**DIRECTIONS**
Check every line below for the word "Import" and show those that hold it.

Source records
(* ===== verification/MergeNub.v ===== *)
(** * Display property merging (DisplayMergeNub.cpp)

    A driver whose probe always fails but merges a dictionary of its own into the
    display it was asked to probe. *)
From S2P Require Import Prelude Machine Sim Plugin.
Import Plugin.

Module MergeNub.
(** An [OSDictionary] in iteration order; keys are distinct ([wf]). *)
Abbreviation dict := (list (string * prop)).

Section defs.
Context `{Platform}.
(** Whether [setObject]/[setProperty] of a key succeeds (it fails when a collection cannot grow). *)
Context (setOk : string -> bool).
(** Whether [OSDictionary::merge] manages to set a key in the property table. *)
Context (tableOk : string -> bool).

(** The merge of [source] into a copy [target] of a dictionary: the result and the copy
    afterwards; [None] is the dereference of a null iterator. A failed copy of a nested
    target ends the loop with the result so far; a nested merge that returns false ends it too.
    [DisplayMergeNub.cpp:220-319 MergeDictionaryIntoDictionary] *)
Fixpoint MergeDictionaryIntoDictionary (source : prop) (target : dict) : option (bool * dict) :=
  match source with
  | PDict entries =>
    if negb (allocOk "OSCollectionIterator dictionary") then None
    else
      (fix go (es : dict) (result : bool) (target : dict) : option (bool * dict) :=
         match es with
         | [] => Some (result, target)
         | (key, v) :: es =>
           match lookup_key key target, v with
           | Some (PDict child), PDict _ =>
             if negb (allocOk "OSDictionary::withDictionary") then Some (result, target)
             else
               match MergeDictionaryIntoDictionary v child with
               | None => None
               | Some (true, child') =>
                 if setOk key then go es true (setObject key (PDict child') target) else Some (false, target)
               | Some (false, _) => Some (false, target)
               end
           | _, _ => if setOk key then go es true (setObject key v target) else Some (false, target)
           end
         end) entries false target
  | _ => Some (false, target)
  end.

(** The loop over the entries to merge into the provider's properties.
    [DisplayMergeNub.cpp:126-202 MergeDictionaryIntoProvider] *)
Fixpoint mergeProvider (provider : Z) (es : dict) (result : bool) : M bool :=
  match es with
  | [] => mret result
  | (key, v) :: es =>
    p ← getProperty provider key;
    match p, v with
    | Some (PDict child), PDict _ =>
      if negb (allocOk "OSDictionary::withDictionary") then mret result
      else
        match MergeDictionaryIntoDictionary v child with
        | None => panic "null iterator"
        | Some (true, child') =>
          if setOk key then _ ← setProperty provider key (PDict child'); mergeProvider provider es true
          else mret false
        | Some (false, _) => mret false
        end
    | _, _ => if setOk key then _ ← setProperty provider key v; mergeProvider provider es true else mret false
    end
  end.
(** [DisplayMergeNub.cpp:99-206 MergeDictionaryIntoProvider] *)
Definition MergeDictionaryIntoProvider (provider : Z) (dictionaryToMerge : option dict) : M bool :=
  match dictionaryToMerge with
  | None => mret false
  | Some es =>
    if negb (truthy provider) then mret false
    else
      created ← g11 haveCreatedRef;
      _ ← when (negb created)
            (_ ← set_g11 (fun g => g <| haveCreatedRef := true |>);
             _ ← call "instanceConstructed" []; mret ());
      if negb (allocOk "OSCollectionIterator provider") then mret false
      else mergeProvider provider es false
  end.

(** [getPropertyTable()->merge(dict)]: every entry replaces the one of the same key, until
    one cannot be set; the caller drops the result. [DisplayMergeNub.cpp:74-74 probe] *)
Fixpoint mergeTable (provider : Z) (es : dict) : M bool :=
  match es with
  | [] => mret true
  | (k, v) :: es => if tableOk k then _ ← setProperty provider k v; mergeTable provider es else mret false
  end.
(** [unsigned64BitValue] of an object taken for an [OSNumber] by a C cast. *)
Definition unsigned64BitValue (p : prop) : M Z :=
  match p with PNumber _ v => mret (u64 v) | _ => panic "not an OSNumber" end.
(** What is done once all five properties are there. [DisplayMergeNub.cpp:70-84 probe] *)
Definition probeMatch (provider : Z) (dict vendor device vendorValue deviceValue : prop) : M unit :=
  match dict with
  | PDict es =>
    v1 ← unsigned64BitValue vendor;
    v2 ← unsigned64BitValue vendorValue;
    if negb (v1 =? v2) then mret ()
    else
      d1 ← unsigned64BitValue device;
      d2 ← unsigned64BitValue deviceValue;
      when (d1 =? d2)
        (_ ← mergeTable provider es;
         _ ← match lookup_key "IOClass" es with
             | Some (PString s) => _ ← call ("setName " +:+ s) [provider]; mret ()
             | Some _ => panic "not an OSString"
             | None => mret ()
             end;
         _ ← MergeDictionaryIntoProvider provider (Some es); mret ())
  | _ => panic "not an OSDictionary"
  end.
(** The provider is dereferenced before it is compared with null. The two preference keys are
    read and not used. [DisplayMergeNub.cpp:54-87 probe] *)
Definition probe (this provider : Z) : M Z :=
  providerDict ← getProperty this "IOProviderMergeProperties";
  if negb (truthy provider) then panic "null provider"
  else
    providerVendor ← getProperty provider "DisplayVendorID";
    providerDevice ← getProperty provider "DisplayProductID";
    vendorValue ← getProperty this "DisplayVendorID";
    deviceValue ← getProperty this "DisplayProductID";
    match providerDict, providerVendor, providerDevice, vendorValue, deviceValue with
    | Some d, Some pv, Some pd, Some v, Some dv => _ ← probeMatch provider d pv pd v dv; mret 0
    | _, _, _, _, _ => mret 0
    end.
(** [DisplayMergeNub.cpp:34-42 start] *)
Definition start (provider : Z) : M bool := mret true.
End defs.

(** ** Facts *)

(** Keys are distinct at every level. *)
Fixpoint wf (p : prop) : Prop :=
  match p with
  | PDict es => NoDup (map fst es) /\
      (fix all (es : dict) : Prop := match es with [] => True | (_, v) :: es => wf v /\ all es end) es
  | _ => True
  end.
Lemma wf_dict es : wf (PDict es) <-> NoDup (map fst es) /\ Forall (fun e => wf e.2) es.
Proof.
  cbn [wf]. apply and_iff_compat_l. induction es as [|[k v] es IH]; [done|]. rewrite Forall_cons, IH. done.
Qed.

Lemma lookup_setObject k k' v d :
  lookup_key k (setObject k' v d) = if String.eqb k k' then Some v else lookup_key k d.
Proof.
  induction d as [|[k1 v1] d IH]; cbn; [done|].
  destruct (String.eqb_spec k' k1) as [->|Hne]; cbn.
  - destruct (String.eqb_spec k k1); [done|]. done.
  - destruct (String.eqb_spec k k1) as [->|]; [|exact IH].
    destruct (String.eqb_spec k1 k'); [congruence|done].
Qed.
Lemma setObject_same k v d : lookup_key k d = Some v -> setObject k v d = d.
Proof.
  induction d as [|[k1 v1] d IH]; cbn; [done|].
  destruct (String.eqb_spec k k1) as [->|]; [congruence|]. intros. by rewrite IH.
Qed.
Lemma lookup_key_nodup k v (d : dict) : NoDup (map fst d) -> (k, v) ∈ d -> lookup_key k d = Some v.
Proof.
  induction d as [|[k1 v1] d IH]; [by intros _ ?%elem_of_nil|]. cbn.
  intros [Hk Hn]%NoDup_cons [E|Hi]%elem_of_cons; [simplify_eq; by rewrite String.eqb_refl|].
  destruct (String.eqb_spec k k1) as [->|]; [|auto].
  exfalso. apply Hk. exact (list_elem_of_fmap_2 fst d _ Hi).
Qed.
Lemma lookup_key_none k (d : dict) : k ∉ map fst d -> lookup_key k d = None.
Proof.
  induction d as [|[k1 v1] d IH]; cbn; [done|]. intros [Hk Hd]%not_elem_of_cons.
  destruct (String.eqb_spec k k1); [congruence|auto].
Qed.

Lemma lookup_key_elem k v (d : dict) : lookup_key k d = Some v -> (k, v) ∈ d.
Proof.
  induction d as [|[k1 v1] d IH]; cbn; [done|]. destruct (String.eqb_spec k k1) as [->|].
  - intros [= ->]. left.
  - intros. right. auto.
Qed.
Lemma lookup_key_none_inv k (d : dict) : lookup_key k d = None -> k ∉ map fst d.
Proof.
  induction d as [|[k1 v1] d IH]; cbn; [by intros _ ?%elem_of_nil|]. destruct (String.eqb_spec k k1); [done|].
  intros E [?|?]%elem_of_cons; [done|]. by apply IH.
Qed.

(** Induction through nested dictionaries. *)
Fixpoint prop_dict_ind (P : prop -> Prop)
    (Hdict : forall es, Forall (fun e => P e.2) es -> P (PDict es))
    (Hleaf : forall p, (forall es, p <> PDict es) -> P p) (p : prop) : P p.
Proof.
  destruct p as [| | | |es]; try by apply Hleaf. apply Hdict. induction es as [|e es IH]; constructor; [|exact IH].
  apply prop_dict_ind; [exact Hdict|exact Hleaf].
Defined.
(** No dictionary of the tree is empty. *)
Fixpoint noEmpty (p : prop) : Prop :=
  match p with
  | PDict es => es <> [] /\
      (fix all (es : dict) : Prop := match es with [] => True | (_, v) :: es => noEmpty v /\ all es end) es
  | _ => True
  end.
Lemma noEmpty_dict es : noEmpty (PDict es) <-> es <> [] /\ Forall (fun e => noEmpty e.2) es.
Proof.
  cbn [noEmpty]. apply and_iff_compat_l. induction es as [|[k v] es IH]; [done|]. rewrite Forall_cons, IH. done.
Qed.

Section facts.
Context `{Platform} (setOk tableOk : string -> bool).
Abbreviation merge := (MergeDictionaryIntoDictionary setOk).

(** The loop of [MergeDictionaryIntoDictionary], named. *)
Fixpoint mergeLoop (es : dict) (result : bool) (target : dict) : option (bool * dict) :=
  match es with
  | [] => Some (result, target)
  | (key, v) :: es =>
    match lookup_key key target, v with
    | Some (PDict child), PDict _ =>
      if negb (allocOk "OSDictionary::withDictionary") then Some (result, target)
      else
        match merge v child with
        | None => None
        | Some (true, child') =>
          if setOk key then mergeLoop es true (setObject key (PDict child') target) else Some (false, target)
        | Some (false, _) => Some (false, target)
        end
    | _, _ => if setOk key then mergeLoop es true (setObject key v target) else Some (false, target)
    end
  end.
Lemma merge_unfold es t :
  merge (PDict es) t = if negb (allocOk "OSCollectionIterator dictionary") then None else mergeLoop es false t.
Proof. reflexivity. Qed.

(** What an entry merged over what was there becomes, when the nested merge succeeds. *)
Definition entry (v : prop) (old : option prop) : option prop :=
  match old, v with
  | Some (PDict child), PDict _ => match merge v child with Some (_, c) => Some (PDict c) | None => None end
  | _, _ => Some v
  end.
Lemma mergeLoop_keeps es r t r' t' k :
  mergeLoop es r t = Some (r', t') -> k ∉ map fst es -> lookup_key k t' = lookup_key k t.
Proof.
  revert r t. induction es as [|[k1 v] es IH]; intros r t E; [by injection E as _ <-|].
  intros [Hk Hn]%not_elem_of_cons. cbn in Hk. cbn [mergeLoop] in E.
  assert (Hs : forall x t1, mergeLoop es true (setObject k1 x t) = Some (r', t1) -> t1 = t' ->
    lookup_key k t' = lookup_key k t).
  { intros x t1 E1 ->. rewrite (IH _ _ E1 Hn), lookup_setObject. by destruct (String.eqb_spec k k1). }
  cases; eauto.
Qed.
Lemma mergeLoop_step k v es r t t' :
  allocOk "OSDictionary::withDictionary" = true -> mergeLoop ((k, v) :: es) r t = Some (true, t') ->
  exists x, entry v (lookup_key k t) = Some x /\ mergeLoop es true (setObject k x t) = Some (true, t').
Proof.
  intros Ha E. cbn [mergeLoop] in E. rewrite Ha in E. cbn [negb] in E. unfold entry.
  destruct (lookup_key k t) as [[| | | |c]|], v as [| | | |c']; try (destruct (setOk k); [by eexists|done]).
  destruct (merge _ c) as [[[] c1]|]; [|done..]. destruct (setOk k); [by eexists|done].
Qed.
(** Success means every entry was merged. *)
Lemma mergeLoop_spec es r t t' :
  NoDup (map fst es) -> allocOk "OSDictionary::withDictionary" = true ->
  mergeLoop es r t = Some (true, t') ->
  forall k, lookup_key k t' =
    match lookup_key k es with Some v => entry v (lookup_key k t) | None => lookup_key k t end.
Proof.
  intros Hn Ha. revert r t. induction es as [|[k1 v] es IH]; intros r t E k; [by injection E as _ <-|].
  cbn in Hn. apply NoDup_cons in Hn as [Hk Hn]. apply mergeLoop_step in E as (x & Hx & E); [|done].
  cbn [lookup_key]. destruct (String.eqb_spec k k1) as [->|Hne].
  - rewrite (mergeLoop_keeps _ _ _ _ _ _ E Hk), lookup_setObject, String.eqb_refl. by rewrite Hx.
  - rewrite (IH Hn _ _ E), lookup_setObject. by destruct (String.eqb_spec k k1).
Qed.

(** With every allocation and every [setObject] succeeding, a merge without empty
    dictionaries succeeds. *)
Lemma mergeLoop_succeeds es r t :
  allocOk "OSDictionary::withDictionary" = true -> (forall k, setOk k = true) ->
  Forall (fun e => forall c es', e.2 = PDict es' -> exists c', merge (PDict es') c = Some (true, c')) es ->
  exists t', mergeLoop es r t = Some (match es with [] => r | _ => true end, t').
Proof.
  intros Ha Hs. revert r t. induction es as [|[k v] es IH]; intros r t He; [by exists t|].
  apply Forall_cons in He as [Hv He]. cbn [snd] in Hv. cbn [mergeLoop]. rewrite Ha, Hs. cbn [negb].
  assert (Hgo : forall x, exists t', mergeLoop es true (setObject k x t) = Some (true, t')).
  { intros x. destruct (IH true (setObject k x t) He) as [t' E]. exists t'. rewrite E. by destruct es. }
  destruct (lookup_key k t) as [[| | | |c]|], v as [| | | |es']; try apply Hgo.
  destruct (Hv c es' eq_refl) as [c' ->]. apply Hgo.
Qed.
Lemma merge_succeeds p :
  allocOk "OSDictionary::withDictionary" = true -> allocOk "OSCollectionIterator dictionary" = true ->
  (forall k, setOk k = true) -> noEmpty p ->
  forall c es, p = PDict es -> exists c', merge (PDict es) c = Some (true, c').
Proof.
  intros Ha Hi Hs. induction p as [es IH|p Hp] using prop_dict_ind; intros Hne c es' Hp'; [|by eapply Hp in Hp'].
  injection Hp' as <-. apply noEmpty_dict in Hne as [Hne Hc].
  destruct (mergeLoop_succeeds es false c Ha Hs) as [c' E].
  { rewrite !Forall_forall in *. intros e He c1 es1 E1. by eapply IH; eauto. }
  exists c'. rewrite merge_unfold, Hi. cbn [negb]. rewrite E. by destruct es.
Qed.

**YOUR SOLUTION**
From S2P Require Import Prelude Machine Sim Plugin.
Import Plugin.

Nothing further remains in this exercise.